Giornata Mondiale Migrante e Rifugiato, in Diocesi si celebra a Petrosino

Redazione Prima Pagina Mazara

"Anche uno solo di questi bambini” è il titolo che Papa Leone XIV ha voluto dare al messaggio per la 112a Giornata mondiale del migrante e rifugiato che si celebra domenica 27 settembre 2026. «I minori sono i più vulnerabili all’interno dei flussi migratori mondiali. Ogni anno sono milioni i bambini e adolescenti costretti ad abbandonare la propria terra a causa di guerre, povertà, violenze, disastri ambientali e altre tragedie. I minori sono facilmente ridotti all’invisibilità perché privi di adulti che li proteggono», scrive il Papa nel messaggio.

«Siamo chiamati come comunità cristiane a sentirli come figli nostri, a farci prossimi alla storia concreta di ciascuno di loro. Abbiamo il compito di promuoverli e valorizzarli, soprattutto coloro che vivono nei nostri territori, tra le nostre case. Sono spesso giovani che desiderano costruire una vita sana e seria, fatta di studio, lavoro, rispetto e impegno. E fanno parte dei nostri contesti sociali di oggi e del domani in un’Europa sempre più multiculturale», dice suor Alessandra Martin, direttrice dell’Ufficio diocesano migrazioni e per la mobilità umana. 
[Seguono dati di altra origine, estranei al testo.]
(* ===== verification/WireProps.v ===== *)
(** What a received frame is ([received]: the projection of the frame by the
    schema of its type), that it is again a plain value, and the round trip of
    the payloads that are encoded field by field. *)
From Stdlib Require Import ZArith QArith Qround Lia Strings.Byte.
From stdpp Require Import base tactics strings gmap sorting option pretty.
From stdpp Require Import list.
From S2P Require Import Prelude JsRuntime Base64 Json Wire WireFrames WireRound.
Open Scope Z_scope.

(** ** Base64 text is ASCII *)

Lemma get_forall (p : Ascii.ascii -> bool) i s c :
  str_forall p s = true -> String.get i s = Some c -> p c = true.
Proof.
  revert i. induction s as [|x s IH]; intros i; cbn; [done|]. intros [Hx Hs]%andb_true_iff.
  destruct i; [by intros [= <-] | by apply IH].
Qed.

Definition is_ascii (c : Ascii.ascii) : bool := (code c <? 128)%N.

Lemma valid_ascii s : str_forall is_ascii s = true -> valid_utf8 s = true.
Proof.
  induction s as [|c s IH]; cbn [str_forall valid_utf8]; [done|]. intros [Hc Hs]%andb_true_iff.
  unfold is_ascii in Hc. rewrite Hc. by apply IH.
Qed.

Lemma sextet_char_ascii n : is_ascii (sextet_char n) = true.
Proof.
  unfold sextet_char. destruct (String.get _ _) as [c|] eqn:E; [|done].
  eapply get_forall; [|exact E]. done.
Qed.

Lemma base64_valid b : valid_utf8 (Base64.encode b) = true.
Proof.
  apply valid_ascii. revert b. apply (three_ind (fun b => str_forall is_ascii (Base64.encode b) = true));
    intros; cbn [Base64.encode str_forall]; rewrite ?sextet_char_ascii; done.
Qed.

Section Plain.
Context `{NumberText}.

(** ** What the receiver sees is plain *)

Fixpoint kind_wf (kd : kind) : bool :=
  match kd with
  | KMessage sch | KMessages sch =>
      bool_decide (NoDup sch.*1)
      && forallb (fun kk : string * kind => valid_utf8 kk.1 && kind_wf kk.2) sch
  | _ => true
  end.

Definition schema_wf (sch : list (string * kind)) : bool :=
  bool_decide (NoDup sch.*1) && forallb (fun kk : string * kind => valid_utf8 kk.1 && kind_wf kk.2) sch.

Lemma kind_nested_ind (P : kind -> Prop) :
  (forall kd, match kd with KMessage _ | KMessages _ => False | _ => True end -> P kd) ->
  (forall sch : list (string * kind), Forall (fun kk => P kk.2) sch -> P (KMessage sch)) ->
  (forall sch : list (string * kind), Forall (fun kk => P kk.2) sch -> P (KMessages sch)) ->
  forall kd, P kd.
Proof.
  intros H0 H1 H2. fix IH 1. intros kd.
  destruct kd as [| | | | | | | | | | |sch|sch]; try (by apply H0).
  - apply H1. induction sch as [|[k kd] sch IHs]; constructor; [apply IH | assumption].
  - apply H2. induction sch as [|[k kd] sch IHs]; constructor; [apply IH | assumption].
Qed.

Lemma project_keys sch f k : k ∈ (project sch f).*1 -> k ∈ sch.*1.
Proof.
  induction sch as [|[k' kd] sch IH]; [done|]. rewrite project_cons, fmap_app, elem_of_app.
  cbn [fmap list_fmap fst]. intros [Hin|Hin]; [|right; by apply IH].
  destruct (keep kd _); cbn in Hin; [|set_solver]. apply list_elem_of_singleton in Hin as ->. left.
Qed.

Lemma project_nodup sch f : NoDup sch.*1 -> NoDup (project sch f).*1.
Proof.
  induction sch as [|[k kd] sch IH]; [done|]. cbn [fmap list_fmap fst]. intros [Hk Hnd]%NoDup_cons.
  rewrite project_cons. destruct (keep kd _); cbn; [|by apply IH].
  apply NoDup_cons. split; [|by apply IH]. intros Hin%project_keys. done.
Qed.

Definition keeps_plain (kd : kind) : Prop :=
  kind_wf kd = true -> forall v v', plain v = true -> keep kd v = Some v' -> plain v' = true.

Lemma keep_undef kd : keep kd JUndef = None.
Proof. by destruct kd. Qed.

Lemma project_plain sch f :
  Forall (fun kk => keeps_plain kk.2) sch -> schema_wf sch = true -> plain (JObj f) = true ->
  plain (JObj (project sch f)) = true.
Proof.
  intros Hsch [Hnd%bool_decide_eq_true Hwf]%andb_true_iff Hf. cbn [plain].
  rewrite bool_decide_true by (by apply project_nodup). cbn [andb].
  clear Hnd. induction Hsch as [|[k kd] sch Hk _ IH]; [done|].
  cbn [forallb] in Hwf. apply andb_true_iff in Hwf as [[Hku Hkw]%andb_true_iff Hwf]. cbn [fst snd] in *.
  rewrite project_cons, forallb_app, (IH Hwf), andb_true_r.
  destruct (keep kd (field_lookup k f)) as [v'|] eqn:E; cbn; [|done].
  rewrite Hku, andb_true_r. cbn [andb]. destruct (plain_field_lookup k f Hf) as [Hu|Hp].
  - by rewrite Hu, keep_undef in E.
  - by apply (Hk Hkw _ _ Hp E).
Qed.

Lemma num_plain z : Z.abs z <= 2 ^ 53 -> plain (num z) = true.
Proof. intros Hz. by apply int_number_ok. Qed.

Lemma number_ok_integer q z : number_ok q = true -> as_integer q = Some z -> Z.abs z <= 2 ^ 53.
Proof. intros [_ Hq]%andb_true_iff E. rewrite E in Hq. by apply Z.leb_le. Qed.

Lemma map_plain (es : list (string * jsval)) :
  plain (JObj es) = true ->
  plain (JObj ((fun kv : string * jsval => (kv.1, JStr (value_text kv.2)))
                 <$> filter (fun kv : string * jsval => kv.1 <> "") es)) = true.
Proof.
  cbn [plain]. intros [Hnd%bool_decide_eq_true Hp]%andb_true_iff. rewrite forallb_forall in Hp.
  apply andb_true_iff. split.
  - apply bool_decide_eq_true. rewrite <- list_fmap_compose.
    change (NoDup ((filter (fun kv : string * jsval => kv.1 <> "") es).*1)).
    eapply sublist_NoDup; [exact Hnd|]. apply fmap_sublist, sublist_filter.
  - apply forallb_forall. intros kv (kv0 & -> & Hin)%list_elem_of_In%list_elem_of_fmap.
    apply list_elem_of_filter in Hin as [_ Hin%list_elem_of_In%Hp].
    apply andb_true_iff in Hin as [H1 H2]. cbn. by rewrite H1, value_text_valid.
Qed.

Lemma filter_plain P `{!forall kv : string * jsval, Decision (P kv)} (es : list (string * jsval)) :
  plain (JObj es) = true -> plain (JObj (filter P es)) = true.
Proof.
  cbn [plain]. intros [Hnd%bool_decide_eq_true Hp]%andb_true_iff. rewrite forallb_forall in Hp.
  apply andb_true_iff. split.
  - apply bool_decide_eq_true. eapply sublist_NoDup; [exact Hnd|].
    apply fmap_sublist, sublist_filter.
  - apply forallb_forall. intros kv Hin%list_elem_of_In.
    apply list_elem_of_filter in Hin as [_ Hin%list_elem_of_In]. by apply Hp.
Qed.

Lemma keep_map_plain es v : plain (JObj es) = true -> keep KMap (JObj es) = Some v -> plain v = true.
Proof.
  intros Hp E. pose proof (filter_plain (fun kv => kv.1 <> "__proto__") es Hp) as Ha.
  cbn [keep] in E. change (filter _ es) with (assigned es) in Ha.
  destruct (assigned es) as [|kv kept]; [done|]. injection E as <-. by apply map_plain.
Qed.

Lemma to_int32_bound z : Z.abs (to_int32 z) <= 2 ^ 53.
Proof.
  unfold to_int32. pose proof (Z.mod_pos_bound z (2 ^ 32) ltac:(lia)).
  destruct (_ <? _) eqn:E; zbool; lia.
Qed.

Lemma strings_plain l : plain (JArr l) = true -> plain (JArr (JStr <$> omap as_string l)) = true.
Proof.
  intros Hl. cbn [plain]. apply forallb_forall.
  intros v (s & -> & Hs)%list_elem_of_In%list_elem_of_fmap.
  apply list_elem_of_omap in Hs as (v & Hv & Hs). apply (plain_elements _ _ Hl) in Hv.
  by destruct v; cbn in Hs; simplify_eq.
Qed.

Lemma keep_plain kd : keeps_plain kd.
Proof.
  induction kd as [kd Hkd|sch IH|sch IH] using kind_nested_ind; intros Hwf v v' Hv E.
  - destruct kd; try done; destruct v as [| |b|[q| |]|s|l|fs];
      try (by apply (keep_map_plain _ _ Hv E)); cbn -[Z.pow plain] in E; try done.
    all: repeat case_match; simplify_eq; try done.
    + apply num_plain. zbool. pose proof (number_ok_integer q z Hv ltac:(done)).
      rewrite Z.mod_small, number_of_bigint_small by lia. done.
    + apply num_plain. by apply (number_ok_integer q).
    + destruct (as_integer q); cbn in E; simplify_eq. apply num_plain, to_int32_bound.
    + apply base64_valid.
    + pose proof (strings_plain l Hv) as Hs. by rewrite H0 in Hs.
  - destruct v as [| | | | | |fs]; try done. rewrite keep_message in E. simplify_eq.
    by apply project_plain.
  - destruct v as [| | | | |[|v l]|]; try done. rewrite keep_messages in E. simplify_eq.
    cbn [plain]. apply forallb_forall. intros w (u & -> & Hu)%list_elem_of_In%list_elem_of_fmap.
    apply project_plain; [done | done |]. by apply plain_record, (plain_elements _ _ Hv).
Qed.

Lemma SCHEMAS_wf : forallb (fun s : string * list (string * kind) =>
    schema_wf s.2 && forallb (fun k => negb (bool_decide (k ∈ ["proto"; "type"; "id"; "ts"; "ext"]))) s.2.*1)
  SCHEMAS = true.
Proof. by vm_compute. Qed.

(** ** The payload of a frame type *)

Context `{DateParse}.

(** What the other side sees of a frame: the keys of its schema over the base of
    the envelope when its type is encoded field by field, the frame itself
    otherwise. *)
Definition received (frameType messageId sentAt : string) (frame : fields) : fields :=
  match JsMap.get frameType SCHEMAS with
  | Some schema =>
      fill_missing frameType (baseFrame frameType messageId sentAt ++ project schema frame)
  | None => frame
  end.

Lemma Forall2_get {A B} (R : string * A -> string * B -> Prop) l l' k a :
  Forall2 R l l' -> (forall c s, R c s -> c.1 = s.1) -> JsMap.get k l = Some a ->
  exists b, JsMap.get k l' = Some b /\ R (k, a) (k, b).
Proof.
  intros HR Hk. induction HR as [|[k1 a1] [k2 b2] l l' Hc _ IH]; cbn; [done|].
  pose proof (Hk _ _ Hc) as E. cbn in E. subst k2. case_decide; [|done].
  intros [= ->]. subst. by exists b2.
Qed.

(** The two numberings agree. *)
Lemma frame_type_of_field ty fn :
  JsMap.get ty TYPED_PAYLOAD_FIELD_BY_FRAME_TYPE = Some fn ->
  JsMap.get fn FRAME_TYPE_BY_TYPED_PAYLOAD_FIELD = Some ty
  /\ field_number fn /\ fn <> TYPED_FRAME_JSON_FIELD /\ fn <> LEGACY_JSON_PAYLOAD_FIELD /\ 12 < fn.
Proof.
  intros E%JsMap.get_Some_elem.
  assert (Hall : Forall (fun kv : string * Z =>
    JsMap.get kv.2 FRAME_TYPE_BY_TYPED_PAYLOAD_FIELD = Some kv.1
    /\ 0 <= kv.2 < 1000 /\ kv.2 <> 99 /\ kv.2 <> 100 /\ 12 < kv.2) TYPED_PAYLOAD_FIELD_BY_FRAME_TYPE).
  { apply (bool_decide_unpack _). by vm_compute. }
  rewrite Forall_forall in Hall. destruct (Hall _ E) as (H1 & H2 & H3 & H4 & H5).
  split_and!; try done; unfold field_number; cbn in *; lia.
Qed.

Lemma schema_facts ty schema :
  JsMap.get ty SCHEMAS = Some schema ->
  schema_wf schema = true
  /\ forall k, k ∈ schema.*1 -> k ∉ ["proto"; "type"; "id"; "ts"; "ext"].
Proof.
  intros E%JsMap.get_Some_elem%list_elem_of_In. pose proof SCHEMAS_wf as Hwf.
  rewrite forallb_forall in Hwf. apply Hwf in E. apply andb_true_iff in E as [H1 H2].
  split; [done|]. intros k Hk%list_elem_of_In. rewrite forallb_forall in H2. apply H2 in Hk.
  by apply negb_true_iff, bool_decide_eq_false in Hk.
Qed.

(** What the two sides of a type that is encoded field by field do. *)
Lemma field_level_parts ty f bs :
  plain (JObj f) = true -> encodeFieldLevelPayload ty f = Ok (Some bs) -> zlen bs <= 2 ^ 53 ->
  exists schema cases, JsMap.get ty SCHEMAS = Some schema
    /\ JsMap.get ty field_readers = Some (else_skip cases)
    /\ payloadContainsFrameJson bs = Ok false
    /\ forall acc, (forall k, k ∈ schema.*1 -> k ∉ acc.*1) ->
       decode_fields (else_skip cases) acc bs = Ok (acc ++ project schema f).
Proof.
  intros Hf E Hl. unfold encodeFieldLevelPayload in E. destruct (bool_decide (ty ∈ _)); [|done].
  destruct (JsMap.get ty (payload_cases f)) as [ws|] eqn:Ews; [|done].
  destruct (concat_writes ws) as [b|] eqn:Eb; cbn [mbind res_mbind] in E; simplify_eq.
  destruct (Forall2_get _ _ _ _ _ (types_ok f Hf) ltac:(by intros c s [Hc _]) Ews)
    as (schema & Hsch & _ & Hnd & cases & Hcases & Hcarry). cbn [fst snd] in *.
  exists schema, cases. split_and!; [done | done | |].
  - apply (passes_scan (concat_writes ws)); [|done|done]. apply passes_concat.
    clear -Hcarry. induction Hcarry as [|w kk ws schema [Hw _] _ IH]; by constructor.
  - by apply (carries_all _ f ws schema Hcarry Hnd bs Eb Hl).
Qed.

Lemma field_level_roundtrip ty fn f bs messageId sentAt :
  plain (JObj f) = true -> JsMap.get ty TYPED_PAYLOAD_FIELD_BY_FRAME_TYPE = Some fn ->
  encodeFieldLevelPayload ty f = Ok (Some bs) -> zlen bs <= 2 ^ 53 ->
  decodeFieldLevelPayload fn bs messageId sentAt = Ok (Some (received ty messageId sentAt f)).
Proof.
  intros Hf Hfn E Hl. apply frame_type_of_field in Hfn as (Hty & _).
  destruct (field_level_parts ty f bs Hf E Hl) as (schema & cases & Hsch & Hcases & Hno & Hdec).
  unfold encodeFieldLevelPayload in E. destruct (bool_decide (ty ∈ _)) eqn:Hfl; [|done].
  unfold decodeFieldLevelPayload. rewrite Hty, Hfl. cbn [negb]. rewrite Hno.
  cbn [mbind res_mbind]. rewrite Hcases. cbn [default].
  rewrite Hdec by by apply (schema_facts ty).
  unfold received. by rewrite Hsch.
Qed.

(** ** The received frame is plain *)

Lemma plain_set k v f :
  plain (JObj f) = true -> valid_utf8 k = true -> plain v = true -> plain (JObj (JsMap.set k v f)) = true.
Proof.
  cbn [plain]. intros [Hnd%bool_decide_eq_true Hall]%andb_true_iff Hk Hv.
  rewrite bool_decide_true by (by apply (JsMap.wf_set k v f)). cbn [andb]. clear Hnd.
  induction f as [|[k' v'] f IH]; cbn in *; [by rewrite Hk, Hv|].
  apply andb_true_iff in Hall as [H1 H2]. apply andb_true_iff in H1 as [H1 H3].
  case_decide; cbn; [by rewrite H1, Hv, H2 | by rewrite H1, H3, IH].
Qed.

Lemma plain_fill ty f : plain (JObj f) = true -> plain (JObj (fill_missing ty f)) = true.
Proof.
  intros Hf. unfold fill_missing.
  repeat match goal with |- context [if ?b then _ else _] => destruct b end;
    repeat apply plain_set; done.
Qed.

Lemma proto_valid ty : valid_utf8 (protoForFrameType ty) = true.
Proof. unfold protoForFrameType. by destruct (starts_with _ _). Qed.

Lemma plain_received ty messageId sentAt f :
  plain (JObj f) = true -> valid_utf8 messageId = true ->
  number_ok (sentAtToMillis sentAt) = true ->
  plain (JObj (received ty messageId sentAt f)) = true.
Proof.
  intros Hf Hm Ht. unfold received. destruct (JsMap.get ty SCHEMAS) as [schema|] eqn:E; [|done].
  pose proof (JsMap.get_Some_elem _ _ _ E) as Hin.
  apply schema_facts in E as [Hwf Hdis]. apply plain_fill.
  pose proof (project_plain schema f) as Hp. cbn [plain] in *.
  apply andb_true_iff in Hp as [Hnd%bool_decide_eq_true Hall];
    [|by apply Forall_forall; intros; apply keep_plain | done | done].
  rewrite forallb_app, Hall, andb_true_r. apply andb_true_iff. split.
  - apply bool_decide_eq_true. rewrite fmap_app. apply NoDup_app. split_and!; [ | |done].
    + apply (bool_decide_unpack _). by vm_compute.
    + intros k Hk Hk'%project_keys. by apply (Hdis k).
  - cbn [baseFrame forallb fst snd plain]. rewrite proto_valid, Hm, Ht. cbn [andb].
    rewrite !andb_true_r.
    assert (valid_utf8 ty = true) as ->; [|by vm_compute].
    assert (Hall' : forallb (fun s : string * list (string * kind) => valid_utf8 s.1) SCHEMAS = true)
      by by vm_compute.
    rewrite forallb_forall in Hall'. by apply (Hall' (ty, schema)), list_elem_of_In.
Qed.

(** Its type and protocol version. *)
Lemma lookup_set_ne k k' v f : k <> k' -> field_lookup k (JsMap.set k' v f) = field_lookup k f.
Proof.
  intros Hne. induction f as [|[k1 v1] f IH]; cbn; [by rewrite decide_False|].
  repeat case_decide; subst; try done; cbn; repeat case_decide; try done.
Qed.

Lemma lookup_fill k ty f :
  k ∉ ["error"; "outcome"; "data"] -> field_lookup k (fill_missing ty f) = field_lookup k f.
Proof.
  intros Hk. unfold fill_missing.
  repeat match goal with |- context [if ?b then _ else _] => destruct b end;
    rewrite ?lookup_set_ne by set_solver; done.
Qed.

Lemma received_type ty messageId sentAt f schema :
  JsMap.get ty SCHEMAS = Some schema ->
  stringField (received ty messageId sentAt f) "type" = Some ty
  /\ stringField (received ty messageId sentAt f) "proto" = Some (protoForFrameType ty).
Proof.
  intros E. unfold received, stringField. rewrite E, !lookup_fill by set_solver. done.
Qed.
End Plain.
Quest’anno in Diocesi la Giornata verrà celebrata e condivisa con la comunità di Petrosino, un territorio abitato da famiglie di diverse provenienze che lavorano nell’agricoltura e nel turismo. Due i momenti che verranno vissuti: il 24 e il 25 l’incontro con la comunità studentesca e con quella parrocchiale, poi domenica 27 la santa messa alle ore 9,30 e alle ore 19, quest’ultima presieduta dal Vescovo.